Emerging technology in the insurance industry has traditional insurance companies preparing for their eventual post-digital reality. A reality where basic digital capabilities aren’t a differentiator but expected. Consider a new survey from Accenture: insurers are readying themselves to move beyond offering personalized product segments to providing highly-individualized experiences. The question is who will move quickly enough to establish post-digital dominance.
The Accenture Technology Vision for Insurance 2019 report, based on responses from 577 executives in the insurance industry, found 96 percent report that emerging technologies have accelerated the pace of innovation has accelerated over the past three years. At the same time, many employees eager to speed the process further find themselves stalled in a state of “hurry up and wait.” The study shows 76 percent of insurers admit their employees are more digitally mature than their organization, resulting in a workforce that’s waiting for the organization to catch up.
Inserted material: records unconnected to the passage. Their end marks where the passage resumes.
(** The loop [while (!done && !aborted)] of attempt [k] with its
    [finally] block and the statements that follow it. *)
Fixpoint read_loop (k : nat) (events : list (N * ReadEvent)) (rd : Reader) (w : World)
  : Completion * World * list effect :=
  if SSE.done (stream rd) || aborted w then
    let '(w1, fx1) := finally k w in
    (Normal, w1, fx1 ++ complete (stream rd))
  else
    match events with
    | [] =>
        match await k None w with
        | Interrupted w1 fx1 =>
            let '(w2, fx2) := finally k w1 in
            (Throw (raised Aborted), w2, fx1 ++ fx2)
        | Settles w1 fx1 | Never w1 fx1 => (Stuck, w1, fx1)
        end
    | (d, ev) :: rest =>
        match await k (Some d) w with
        | Interrupted w1 fx1 =>
            let '(w2, fx2) := finally k w1 in
            (Throw (raised Aborted), w2, fx1 ++ fx2)
        | Never w1 fx1 => (Stuck, w1, fx1)
        | Settles w1 fx1 =>
            match ev with
            | Chunk value =>
                let '(rd1, out, rearm) := receive value rd in
                let w2 := if rearm then resetInactivity k w1 else w1 in
                let '(c, w3, fx3) := read_loop k rest rd1 w2 in
                (c, w3, fx1 ++ out ++ fx3)
            | EndOfBody =>
                let s := stream rd in
                let '(c, w3, fx3) :=
                  read_loop k rest
                    {| buffer := buffer rd; decoder := decoder rd;
                       stream := {| SSE.done := true;
                                    SSE.receivedDone := SSE.receivedDone s;
                                    SSE.finalUsage := SSE.finalUsage s;
                                    SSE.eventDataParts := SSE.eventDataParts s |} |}
                    w1 in
                (c, w3, fx1 ++ fx3)
            | ReadRejects e =>
                let '(w2, fx2) := finally k w1 in
                (Throw e, w2, fx1 ++ fx2)
            | ReadCallerAborts =>
                let '(w2, fx2) := finally k w1 in
                (Throw (raised Aborted), w2, fx1 ++ fx2)
            end
        end
    end.

(** The body of the [try] of the retry loop, for attempt [k]. *)
Definition attempt (req : HttpRequest) (k : nat) (a : Attempt) (w : World)
  : Completion * World * list effect :=
  let fx0 := (if has_onController callbacks then [onController k] else [])
             ++ [fetch req] in
  let w0 := resetInactivity k w in
  match
    await k (match fetch_event a with
             | FetchHangs => None
             | _ => Some (fetch_after a)
             end) w0
  with
  | Interrupted w1 fx1 => (Throw (raised Aborted), w1, fx0 ++ fx1)
  | Never w1 fx1 => (Stuck, w1, fx0 ++ fx1)
  | Settles w1 fx1 =>
      match fetch_event a with
      | FetchHangs => (Stuck, w1, fx0 ++ fx1)
      | FetchRejects e => (Throw e, w1, fx0 ++ fx1)
      | FetchCallerAborts => (Throw (raised Aborted), w1, fx0 ++ fx1)
      | FetchResponds r =>
          let w2 := clearTimeout k w1 in
          if aborted w2 then (Normal, w2, fx0 ++ fx1)
          else if negb (ok (status r)) then
            let '(w3, fx3) := elapse (text_after r) w2 in
            (Throw (handleApiError (status r) (statusText r)
                      (match text_read r with Some t => t | None => EmptyString end)),
             w3, fx0 ++ fx1 ++ fx3)
          else
            match body r with
            | None => (Throw (Error "Response body is null"), w2, fx0 ++ fx1)
            | Some events =>
                let '(c, w3, fx3) := read_loop k events open_reader w2 in
                (c, w3, fx0 ++ fx1 ++ fx3)
            end
      end
  end.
Meanwhile, disruptive forces continue to buffet the ramparts at traditional insurance organizations. As Deloitte explained earlier this year in a report, insurance technology upstarts are “fundamentally altering the rules of the game and spurring the creation of a new ecosystem driving innovation.”
Today’s venture capital news offers a workaday example. The digital insurance company Embroker landed $28 million in funding to support its foray into the automation and digitization of underwriting. That’s just one example, and a modest sampling of capital being invested in the insurance technology market. According to FinTechGlobal, the amount invested in the market almost doubled last year to $3.17 billion. Those investments are being made in hopes of reaping considerable rewards—analysis from Juniper Research shows insurance premiums generated by insurance tech could reach $406 billion by 2023.
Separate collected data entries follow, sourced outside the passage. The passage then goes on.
Lemma consolidate_members (cm : ColorMath) (arr ref : list Color) (refDelta : Q) :
  ref <> [] ->
  exists reps : list Color,
    consolidate cm arr ref refDelta = Ret reps /\
    sublist reps (Array_sort arr) /\
    Forall (fun c => In c arr) reps /\
    (2 * length reps <= length arr)%nat.
Proof.
  intros Href.
  destruct (consolidate_Ret cm arr ref refDelta Href)
    as (groups & open & reps & _ & Hcat & _ & Hlen & Heq & Hin).
  assert (Hsub : sublist reps (Array_sort arr)).
  { rewrite <- Hcat. apply sublist_inserts_r. now apply picks_sublist. }
  exists reps. split; [exact Heq|]. split; [exact Hsub|]. split.
  - apply List.Forall_forall. intros c Hc.
    eapply Permutation_in; [symmetry; apply Array_sort_perm|].
    eapply sublist_In; eassumption.
  - apply Forall2_length in Hin.
    pose proof (Nat.Div0.mul_div_le (length arr) 2). lia.
Qed.

(** ** More on the adaptive threshold *)

Lemma adjustDelta_value (cm : ColorMath) (source ref : list Color) :
  source <> [] -> ref <> [] ->
  exists (mins : list Q) (m : Q),
    adjustDelta cm source ref = Ret m /\
    Forall2 (fun color d =>
               isMinimumOf (map (fun refColor =>
                                   getDeltaE00 cm (toLab cm color) (toLab cm refColor)) ref) d)
            source mins /\
    isMedianOf mins m.
Proof.
  intros Hsource Href. unfold adjustDelta.
  destruct (mapM_Ret
              (fun color => math_min
                              (map (fun refColor =>
                                      getDeltaE00 cm (toLab cm color) (toLab cm refColor)) ref))
              source) as (mins & Hmins & Hall).
  { apply List.Forall_forall. intros color _.
    destruct (math_min_spec
                (map (fun refColor => getDeltaE00 cm (toLab cm color) (toLab cm refColor)) ref))
      as (d & Hd & _); [destruct ref; [congruence | discriminate] | eauto]. }
  rewrite Hmins. cbn [bind].
  destruct (math_median_spec mins) as (m & Hm & Hmed).
  { apply Forall2_length in Hall. destruct mins; [|discriminate].
    destruct source; [congruence | discriminate]. }
  exists mins, m. split; [exact Hm|]. split; [|exact Hmed].
  eapply List.Forall2_impl; [|exact Hall]. intros color d Hd. cbn beta in Hd.
  destruct (math_min_spec
              (map (fun refColor => getDeltaE00 cm (toLab cm color) (toLab cm refColor)) ref))
    as (d' & Hd' & Hmin); [destruct ref; [congruence | discriminate]|].
  rewrite Hd in Hd'. now injection Hd' as ->.
Qed.

Lemma median_between (values : list Q) (m a b : Q) :
  values <> [] -> isMedianOf values m ->
  Forall (fun v => (a <= v <= b)%Q) values -> (a <= m <= b)%Q.
Proof.
  intros Hne (sorted & Hperm & _ & Hm) Hall. cbv zeta in Hm.
  assert (Hs : Forall (fun v => (a <= v <= b)%Q) sorted)
    by (eapply Permutation_Forall; eassumption).
  pose proof (Permutation_length Hperm) as Hlen.
  assert (Hpos : (0 < length values)%nat) by (destruct values; [congruence | cbn; lia]).
  assert (Hnth : forall i, (i < length values)%nat -> (a <= nth i sorted 0 <= b)%Q).
  { intros i Hi. rewrite List.Forall_forall in Hs. apply Hs. apply nth_In. lia. }
  destruct (Nat.even (length values)) eqn:Hev; subst m.
  - assert (Htwo : (2 <= length values)%nat).
    { destruct (length values) as [|[|k]]; [lia | discriminate | lia]. }
    assert (Hhalf : (length values / 2 < length values)%nat) by (apply Nat.div_lt; lia).
    pose proof (Hnth (length values / 2 - 1)%nat ltac:(lia)) as H1.
    pose proof (Hnth (length values / 2)%nat Hhalf) as H2.
    split; [apply Qle_shift_div_l | apply Qle_shift_div_r]; lra.
  - apply Hnth. assert ((length values - 1) / 2 <= length values - 1)%nat
      by (apply Nat.Div0.div_le_upper_bound; lia). lia.
Qed.

(** ** Single-colour runs *)

Lemma accepted_nothing (cm : ColorMath) (g : Trackers) (ns : list Z) :
  (forall n, In n ns -> analyze cm g n = Ret None) -> accepted cm g ns = [].
Proof.
  intros Hnone. unfold accepted. induction ns as [|n ns IH]; [reflexivity|].
  cbn [flat_map]. rewrite (Hnone n) by now left. cbn [app].
  apply IH. intros n' Hn'. apply Hnone. now right.
Qed.

Lemma analyze_none_empty_band (cm : ColorMath) (g : Trackers) (n : Z) :
  (refMaxLuma g <= refMinLuma g)%Q -> 0 <= n < 16777216 ->
  analyze cm g n = Ret None.
Proof.
  intros Hband Hn. unfold analyze. rewrite Spectra_rgbNumberToHex by exact Hn.
  cbn [bind].
  destruct (between (luma cm (mkColor n)) (refMinLuma g) (refMaxLuma g) None) eqn:Hb.
  - apply between_open in Hb. lra.
  - repeat match goal with
           | |- (if negb ?b then Ret None else ?k) = Ret None =>
               destruct b; cbn [negb]; [|reflexivity]
           end.
    reflexivity.
Qed.

(** ** The cache paths *)

Lemma append_length (s t : string) :
  String.length (s ++ t)%string = (String.length s + String.length t)%nat.
Proof.
  induction s as [|c s IH]; [reflexivity|].
  change (S (String.length (s ++ t)%string) = S (String.length s + String.length t)%nat).
  now rewrite IH.
Qed.

Lemma append_inj_l (t : string) : forall s1 s2 : string,
  (s1 ++ t)%string = (s2 ++ t)%string -> s1 = s2.
Proof.
  induction s1 as [|c1 s1 IH]; intros [|c2 s2] Heq.
  - reflexivity.
  - apply (f_equal String.length) in Heq. rewrite !append_length in Heq.
    cbn in Heq. lia.
  - apply (f_equal String.length) in Heq. rewrite !append_length in Heq.
    cbn in Heq. lia.
  - change (String c1 (s1 ++ t)%string = String c2 (s2 ++ t)%string) in Heq.
    injection Heq as -> Heq. f_equal. now apply IH.
Qed.

Lemma cachePathOf_inj (id id' : string) : cachePathOf id = cachePathOf id' -> id = id'.
Proof.
  unfold cachePathOf. cbn. intros Heq. injection Heq as Heq.
  change ((id ++ ".json")%string = (id' ++ ".json")%string) in Heq.
  now apply append_inj_l in Heq.
Qed.

(** ** Loading *)

Lemma insertSorted_map {X Y : Type} (leb : Y -> Y -> bool) (f : X -> Y) (x : X) (l : list X) :
  insertSorted leb (f x) (map f l) = map f (insertSorted (fun a b => leb (f a) (f b)) x l).
Proof.
  induction l as [|y l IH]; [reflexivity|].
  cbn [map insertSorted]. destruct (leb (f x) (f y)); [reflexivity|].
  cbn [map]. now rewrite IH.
Qed.

Lemma sortBy_map {X Y : Type} (leb : Y -> Y -> bool) (f : X -> Y) (l : list X) :
  sortBy leb (map f l) = map f (sortBy (fun a b => leb (f a) (f b)) l).
Proof.
  induction l as [|x l IH]; [reflexivity|].
  cbn [map sortBy fold_right]. fold (sortBy leb (map f l)).
  fold (sortBy (fun a b => leb (f a) (f b)) l).
  now rewrite IH, insertSorted_map.
Qed.

Lemma load_codes {S : Type} (call : Color -> S -> S) (l : list Color) : forall s : S,
  Forall wfColor l ->
  mapState (fun e s => do color <- Spectra e; Ret (color, call color s)) (map hex l) s
  = Ret (l, fold_left (fun s c => call c s) l s).
Proof.
  induction l as [|c l IH]; intros s Hwf; [reflexivity|].
  inversion Hwf as [|? ? Hc Hl]; subst.
  cbn [map mapState]. unfold hex at 1.
  rewrite Spectra_rgbNumberToHex by exact Hc. cbn [bind].
  rewrite IH by exact Hl. cbn [bind fold_left]. now destruct c.
Qed.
That’s just the start of insurance industry disruption. Larger societal and economic trends like the rise in the gig and sharing economies are changing the dynamics of who buys insurance and why Deloitte explained. For example, remote workers and self-employed are using personal property for commercial purposes, and the boundaries between lines of business, coverages, and industries are continually being blurred.
Additionally, Accenture pointed out in its report that digital disruption in other industries is changing consumer perceptions of the entire insurance industry.
All of these factors add up to a high bar when it comes to customer expectations for their insurance providers.
“To meet these expectations, insurance organizations will need to understand the people, assets and businesses they insure at a holistic level and recognize that their outlooks and needs change at a moment’s notice,” the Accenture report explains.
The company’s experts say that insurance companies must keep developing “intensely customized and on-demand experiences” if they’re going to stay adaptable enough to take advantage of the fast-changing opportunities posed for the industry in the coming years.